:: Your task ::
Look through the records and copy each line that has "pose" in it.

··········

Lemma tracked_print_at_line (t : string) (n : Z) (s : LinesSession) :
  holds tracked (_print_at_line t n) s.
Proof.
  unfold _print_at_line.
  apply (holds_bind _ tracked_trans).
  { unfold holds, output_of, world_after. rewrite compute_run.
    apply tracked_refl. }
  intros size s1 o1 Hc. rewrite compute_run in Hc.
  injection Hc as Hsize Hs1 _. subst s1.
  apply (holds_bind _ tracked_trans).
  { apply (holds_for_each _ tracked_refl tracked_trans). intros p _ s2.
    apply (holds_bind _ tracked_trans); [apply tracked_set_cursor|].
    intros _ s3 _ _. apply tracked_print_erase. }
  intros [] s2 o2 H2.
  pose proof (holds_for_each _ tracked_refl tracked_trans
                (range n (n + size))
                (λ position, _set_cursor_to_line_number position ;;
                             print EraseLine)) as Hloop.
  specialize (Hloop (λ p _ s2,
    holds_bind _ tracked_trans _ _ s2 (tracked_set_cursor p s2)
      (λ _ s3 _ _, tracked_print_erase s3)) s).
  unfold holds, output_of, world_after in Hloop. rewrite H2 in Hloop.
  destruct Hloop as [_ Hw2]. simpl in Hw2.
  apply (holds_bind _ tracked_trans); [apply tracked_set_cursor|].
  intros [] s3 o3 H3.
  destruct (set_cursor_run n s2) as (o3' & H3' & _).
  rewrite H3' in H3. injection H3 as Hs3 _. subst s3.
  unfold holds, output_of, world_after, bind, print, modify, gets. simpl.
  split; [|done].
  unfold sum_jumps, text_rows. simpl. rewrite Hw2, Hsize. lia.
Qed.

Lemma tracked_blank_loop (l : list Z) (s : LinesSession) :
  holds tracked (for_each l (λ n, _print_at_line "" n)) s.
Proof.
  apply (holds_for_each _ tracked_refl tracked_trans).
  intros n _ s1. apply tracked_print_at_line.
Qed.

Lemma tracked_extend (size : Z) (s : LinesSession) :
  holds tracked (_extend size) s.
Proof. unfold _extend. apply holds_gets, tracked_blank_loop. Qed.

Lemma tracked_truncate (s : LinesSession) : holds tracked _truncate s.
Proof.
  unfold _truncate. do 2 apply holds_gets.
  apply (holds_bind _ tracked_trans); [apply tracked_blank_loop|].
  intros _ s1 _ _.
  apply (holds_bind _ tracked_trans); [apply tracked_set_cursor|].
  intros _ s2 _ _. apply holds_gets. by apply tracked_modify.
Qed.

Lemma tracked_end (s : LinesSession) : holds tracked end_ s.
Proof. unfold end_. apply holds_gets, tracked_set_cursor. Qed.

Lemma tracked_shift_following (chain : list _LineEntry) (pos : nat) (cur : Z)
    (s : LinesSession) :
  holds tracked (shift_following chain pos cur) s.
Proof.
  revert pos cur s. induction chain as [|e rest IH]; intros pos cur s; simpl.
  - apply tracked_refl.
  - apply (holds_bind _ tracked_trans); [by apply tracked_modify|].
    intros _ s1 _ _.
    apply (holds_bind _ tracked_trans); [apply tracked_print_at_line|].
    intros _ s2 _ _. apply IH.
Qed.

Lemma tracked_compute {B} (t : string) (k : Z → M LinesSession B)
    (s : LinesSession) :
  (∀ h, nb_physical_lines_of (available_width s) (len t) = inr h →
        holds tracked (k h) s) →
  holds tracked (bind (_compute_nb_physical_lines t) k) s.
Proof.
  intros Hk. apply (holds_bind _ tracked_trans).
  - unfold holds, output_of, world_after. rewrite compute_run.
    apply tracked_refl.
  - intros h s1 o1 Hc. rewrite compute_run in Hc.
    injection Hc as Hh Hs _. subst s1. by apply Hk.
Qed.

Lemma tracked_print_line_in (key : nat) (rendered : exn + string)
    (s : LinesSession) :
  holds tracked (print_line_in key rendered) s.
Proof.
  unfold print_line_in. apply holds_gets.
  destruct (lookup_entry key (lines_index s)) as [[pos e]|];
    [|apply tracked_refl].
  apply (holds_bind _ tracked_trans); [apply (holds_of_result _ tracked_refl)|].
  intros t s1 _ _.
  apply (holds_bind _ tracked_trans); [by apply tracked_modify|].
  intros _ s2 _ _. apply tracked_compute. intros new _.
  apply (holds_bind _ tracked_trans).
  { apply (holds_when _ tracked_refl). intros _. apply tracked_extend. }
  intros _ s3 _ _.
  apply (holds_bind _ tracked_trans); [apply tracked_print_at_line|].
  intros _ s4 _ _.
  apply (holds_bind _ tracked_trans).
  { apply (holds_when _ tracked_refl). intros _.
    apply (holds_bind _ tracked_trans); [by apply tracked_modify|].
    intros _ s5 _ _. apply tracked_shift_following. }
  intros _ s5 _ _.
  apply (holds_when _ tracked_refl). intros _. apply tracked_truncate.
Qed.

Lemma tracked_line_in (key : nat) (rendered : exn + string)
    (s : LinesSession) :
  holds tracked (line_in key rendered) s.
Proof.
  unfold line_in.
  apply (holds_bind _ tracked_trans); [apply (holds_of_result _ tracked_refl)|].
  intros t s1 _ _. apply tracked_compute. intros nb _. apply holds_gets.
  apply (holds_bind _ tracked_trans); [by apply tracked_modify|].
  intros _ s2 _ _.
  apply (holds_bind _ tracked_trans); [apply tracked_extend|].
  intros _ s3 _ _. apply tracked_print_at_line.
Qed.

Lemma text_rows_ink (width : Z) (o : list event) :
  text_rows width (ink o) = text_rows width o.
Proof. unfold text_rows. by rewrite printed_texts_ink. Qed.

Lemma text_rows_blank_rows (width : Z) (rows : list Z) :
  width ≠ 0 → text_rows width (blank_rows rows) = Z.of_nat (length rows).
Proof.
  intros Hw. unfold text_rows. rewrite printed_texts_blank_rows.
  induction rows as [|r rows IH]; [done|]. cbn [map foldr length snd].
  change (len "") with 0. rewrite nb_physical_lines_of_empty by done. lia.
Qed.

(** X1. [_print_at_line(text, n)], for a text of height [h]: the
    escape codes move the cursor by [n - current_line] rows in all, the
    rows [n] to [n + h - 1] are erased, in this order, before the text is
    written at row [n], the cursor is then taken to be on row [n + h],
    and [lines_counter] is raised to [n + h + 1] if it was below. The
    entries and the width are left alone. *)
Theorem print_at_line_effect (t : string) (n h : Z) (s : LinesSession) :
  nb_physical_lines_of (available_width s) (len t) = inr h →
  ∃ o,
    _print_at_line t n s
    = (inr tt,
       mkSession (Z.max (lines_counter s) (n + h + 1)) (lines_index s)
         (n + h) (available_width s), o) ∧
    ink o = erase_rows (range n (n + h)) ++ [(n, Text t)] ∧
    sum_jumps o = n - current_line s.
Proof.
  intros Hh. destruct (print_at_line_run t n h s Hh) as (o & H & Ho).
  exists o. split; [exact H|]. split; [exact Ho|].
  pose proof (tracked_print_at_line t n s) as [Ht _].
  unfold output_of, world_after in Ht. rewrite H in Ht. simpl in Ht.
  rewrite <- text_rows_ink, Ho in Ht. unfold text_rows in Ht.
  rewrite printed_texts_app, printed_texts_erase_rows in Ht.
  simpl in Ht. rewrite Hh in Ht. lia.
Qed.

(** The third row of the test [test_print_at_line]. *)
Lemma print_at_line_effect_witness :
  ∃ o,
    _print_at_line "hello world" 2 (mkSession 10 [] 7 80)
    = (inr tt, mkSession (Z.max 10 (2 + 1 + 1)) [] (2 + 1) 80, o) ∧
    ink o = erase_rows (range 2 (2 + 1)) ++ [(2, Text "hello world")] ∧
    sum_jumps o = 2 - 7.
Proof.
  apply (print_at_line_effect "hello world" 2 1 (mkSession 10 [] 7 80)).
  reflexivity.
Defined.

··········

:: Problem solution ::
  pose proof (holds_for_each _ tracked_refl tracked_trans
  pose proof (tracked_print_at_line t n s) as [Ht _].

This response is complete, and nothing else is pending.